• **ABOUT THIS EXERCISE**:
Look below for the line containing "Definition for_apps (m"; from there through the line containing "Definition props_origin_url (x", both lines included, please set down each line exactly and nothing else.

--

Definition set_apps (l : list App) (b : AppBundle) : AppBundle :=
  mkAppBundle l (uninstalled_apps_ b) (app_bundle_state_ b) (user_work_item_ b) (is_machine_ b) (bundle_props b)
    (tokens b) (update_check_client_ b).
Definition set_uninstalled_apps (l : list App) (b : AppBundle) : AppBundle :=
  mkAppBundle (apps_ b) l (app_bundle_state_ b) (user_work_item_ b) (is_machine_ b) (bundle_props b)
    (tokens b) (update_check_client_ b).
Definition set_bundle_state (st : AppBundleState) (b : AppBundle) : AppBundle :=
  mkAppBundle (apps_ b) (uninstalled_apps_ b) st (user_work_item_ b) (is_machine_ b) (bundle_props b)
    (tokens b) (update_check_client_ b).
Definition set_work_item (w : option WorkItem) (b : AppBundle) : AppBundle :=
  mkAppBundle (apps_ b) (uninstalled_apps_ b) (app_bundle_state_ b) w (is_machine_ b) (bundle_props b)
    (tokens b) (update_check_client_ b).
Definition set_bundle_props (p : BundleProps) (b : AppBundle) : AppBundle :=
  mkAppBundle (apps_ b) (uninstalled_apps_ b) (app_bundle_state_ b) (user_work_item_ b) (is_machine_ b) p
    (tokens b) (update_check_client_ b).
Definition set_tokens (t : Tokens) (b : AppBundle) : AppBundle :=
  mkAppBundle (apps_ b) (uninstalled_apps_ b) (app_bundle_state_ b) (user_work_item_ b) (is_machine_ b) (bundle_props b)
    t (update_check_client_ b).
Definition set_update_check_client (c : option WebServicesClient) (b : AppBundle) : AppBundle :=
  mkAppBundle (apps_ b) (uninstalled_apps_ b) (app_bundle_state_ b) (user_work_item_ b) (is_machine_ b) (bundle_props b)
    (tokens b) c.

Definition modify_bundle (f : AppBundle -> AppBundle) : BundleM unit :=
  modify (fun s => mkBundleSt (bs_world s) (f (bs_bundle s)) (bs_calls s)).
Definition get_bundle : BundleM AppBundle := gets bs_bundle.
Definition set_props_with (f : BundleProps -> BundleProps) : BundleM unit :=
  modify_bundle (fun b => set_bundle_props (f (bundle_props b)) b).
(** A call that leaves the program. *)
Definition ext_call {A} (f : nat -> A) : BundleM A := fun s =>
  (f (bs_calls s), mkBundleSt (bs_world s) (bs_bundle s) (S (bs_calls s))).
(** A computation on the registry. *)
Definition on_registry {A} (m : RegM A) : BundleM A := fun s =>
  let w := bs_world s in
  let '(a, r) := m (m_registry (w_machine w)) in
  (a, mkBundleSt (mkWorld (w_trace w) (w_tick w) (w_error_extra_code1 w) (set_registry r (w_machine w)))
        (bs_bundle s) (bs_calls s)).

(** What its applications read of a bundle. *)
Definition bundle_ctx (b : AppBundle) : BundleCtx :=
  let p := bundle_props b in
  mkBundleCtx (is_machine_ b) (is_auto_update_ p) (display_language_ p) (negb (IsEmpty (offline_dir_ p)))
    (Z.of_nat (length (apps_ b)))
    (match update_check_client_ b with Some c => http_xdaynum_header_value_ c | None => -1 end)
    (match update_check_client_ b with Some c => http_xdaystart_header_value_ c | None => -1 end).

(** A method of one application, of all of them in order. *)
Definition on_app (i : nat) (m : BundleCtx -> AppM unit) : BundleM unit := fun s =>
  let b := bs_bundle s in
  match apps_ b !! i with
  | None => (tt, s)
  | Some a =>
      let s' := exec (m (bundle_ctx b)) (mkAppSt (bs_world s) a) in
      (tt, mkBundleSt (st_world s') (set_apps (<[i := st_app s']> (apps_ b)) b) (bs_calls s))
  end.
Definition for_apps (m : BundleCtx -> AppM unit) : BundleM unit :=
  b ← get_bundle;
  for_each (fun i => on_app i m) (seq 0 (length (apps_ b))).

(** ** Properties *)

Definition props_display_name (x : CString) (p : BundleProps) : BundleProps :=
  mkBundleProps x (install_source_ p) (origin_url_ p) (offline_dir_ p) (session_id_ p) (request_id_ p)
    (is_auto_update_ p) (send_pings_ p) (priority_ p) (display_language_ p).
Definition props_install_source (x : CString) (p : BundleProps) : BundleProps :=
  mkBundleProps (b_display_name p) x (origin_url_ p) (offline_dir_ p) (session_id_ p) (request_id_ p)
    (is_auto_update_ p) (send_pings_ p) (priority_ p) (display_language_ p).
Definition props_origin_url (x : CString) (p : BundleProps) : BundleProps :=
  mkBundleProps (b_display_name p) (install_source_ p) x (offline_dir_ p) (session_id_ p) (request_id_ p)
    (is_auto_update_ p) (send_pings_ p) (priority_ p) (display_language_ p).
Definition props_offline_dir (x : CString) (p : BundleProps) : BundleProps :=
  mkBundleProps (b_display_name p) (install_source_ p) (origin_url_ p) x (session_id_ p) (request_id_ p)
    (is_auto_update_ p) (send_pings_ p) (priority_ p) (display_language_ p).
Definition props_session_id (x : CString) (p : BundleProps) : BundleProps :=
  mkBundleProps (b_display_name p) (install_source_ p) (origin_url_ p) (offline_dir_ p) x (request_id_ p)
    (is_auto_update_ p) (send_pings_ p) (priority_ p) (display_language_ p).
Definition props_is_auto_update (x : bool) (p : BundleProps) : BundleProps :=
  mkBundleProps (b_display_name p) (install_source_ p) (origin_url_ p) (offline_dir_ p) (session_id_ p) (request_id_
    p) x (send_pings_ p) (priority_ p) (display_language_ p).
Definition props_send_pings (x : bool) (p : BundleProps) : BundleProps :=
  mkBundleProps (b_display_name p) (install_source_ p) (origin_url_ p) (offline_dir_ p) (session_id_ p) (request_id_
    p) (is_auto_update_ p) x (priority_ p) (display_language_ p).
Definition props_priority (x : Z) (p : BundleProps) : BundleProps :=
  mkBundleProps (b_display_name p) (install_source_ p) (origin_url_ p) (offline_dir_ p) (session_id_ p) (request_id_
    p) (is_auto_update_ p) (send_pings_ p) x (display_language_ p).
Definition props_display_language (x : CString) (p : BundleProps) : BundleProps :=
  mkBundleProps (b_display_name p) (install_source_ p) (origin_url_ p) (offline_dir_ p) (session_id_ p) (request_id_
    p) (is_auto_update_ p) (send_pings_ p) (priority_ p) x.

Section Bundle.
Context `{Env, GroupPolicy, GuidOps, RegEnv, BundleEnv}.

Definition put_displayName (display_name : CString) : BundleM HRESULT :=
  set_props_with (props_display_name display_name);; mret S_OK.
Definition put_installSource (install_source : CString) : BundleM HRESULT :=
  set_props_with (props_install_source install_source);; mret S_OK.
Definition put_originURL (origin_url : CString) : BundleM HRESULT :=
  set_props_with (props_origin_url origin_url);; mret S_OK.
Definition put_offlineDirectory (offline_dir : CString) : BundleM HRESULT :=
  set_props_with (props_offline_dir offline_dir);; mret S_OK.
Definition put_sendPings (send_pings : bool) : BundleM HRESULT :=
  set_props_with (props_send_pings send_pings);; mret S_OK.
Definition put_priority (priority : Z) : BundleM HRESULT :=
  if (priority <? INSTALL_PRIORITY_LOW) || (INSTALL_PRIORITY_HIGH <? priority) then mret E_INVALIDARG
  else set_props_with (props_priority priority);; mret S_OK.
Definition put_displayLanguage (language : CString) : BundleM HRESULT :=
  if IsEmpty language then mret E_INVALIDARG
  else if negb (IsLanguageSupported language) then mret E_INVALIDARG
  else set_props_with (props_display_language language);; mret S_OK.

Definition get_Count (b : AppBundle) : HRESULT + Z :=
  let num_apps := Z.of_nat (length (apps_ b)) in
  if LONG_MAX <? num_apps then inl E_FAIL else inr num_apps.
Definition get_Item (index : Z) (b : AppBundle) : HRESULT + App :=
  if (index <? 0) || (Z.of_nat (length (apps_ b)) <=? index) then inl (HRESULT_FROM_WIN32 ERROR_INVALID_INDEX)
  else match apps_ b !! Z.to_nat index with
       | Some a => inr a
       | None => inl (HRESULT_FROM_WIN32 ERROR_INVALID_INDEX)
       end.

(** ** Tokens *)

Definition CaptureCallerImpersonationToken : BundleM HRESULT :=
  b ← get_bundle;
  if negb (is_machine_ b) then mret S_OK
  else
    hr ← ext_call GetCallerToken;
    let set x := modify_bundle (fun b =>
      set_tokens (mkTokens x (primary_token_ (tokens b)) (alt_impersonation_token_ (tokens b)) (alt_primary_token_ (tokens b))) b) in
    if FAILED hr then set false;; mret hr else set true;; mret S_OK.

--

• **ANSWER TO THE PROBLEM**:
Definition for_apps (m : BundleCtx -> AppM unit) : BundleM unit :=
  b ← get_bundle;
  for_each (fun i => on_app i m) (seq 0 (length (apps_ b))).

(** ** Properties *)

Definition props_display_name (x : CString) (p : BundleProps) : BundleProps :=
  mkBundleProps x (install_source_ p) (origin_url_ p) (offline_dir_ p) (session_id_ p) (request_id_ p)
    (is_auto_update_ p) (send_pings_ p) (priority_ p) (display_language_ p).
Definition props_install_source (x : CString) (p : BundleProps) : BundleProps :=
  mkBundleProps (b_display_name p) x (origin_url_ p) (offline_dir_ p) (session_id_ p) (request_id_ p)
    (is_auto_update_ p) (send_pings_ p) (priority_ p) (display_language_ p).
Definition props_origin_url (x : CString) (p : BundleProps) : BundleProps :=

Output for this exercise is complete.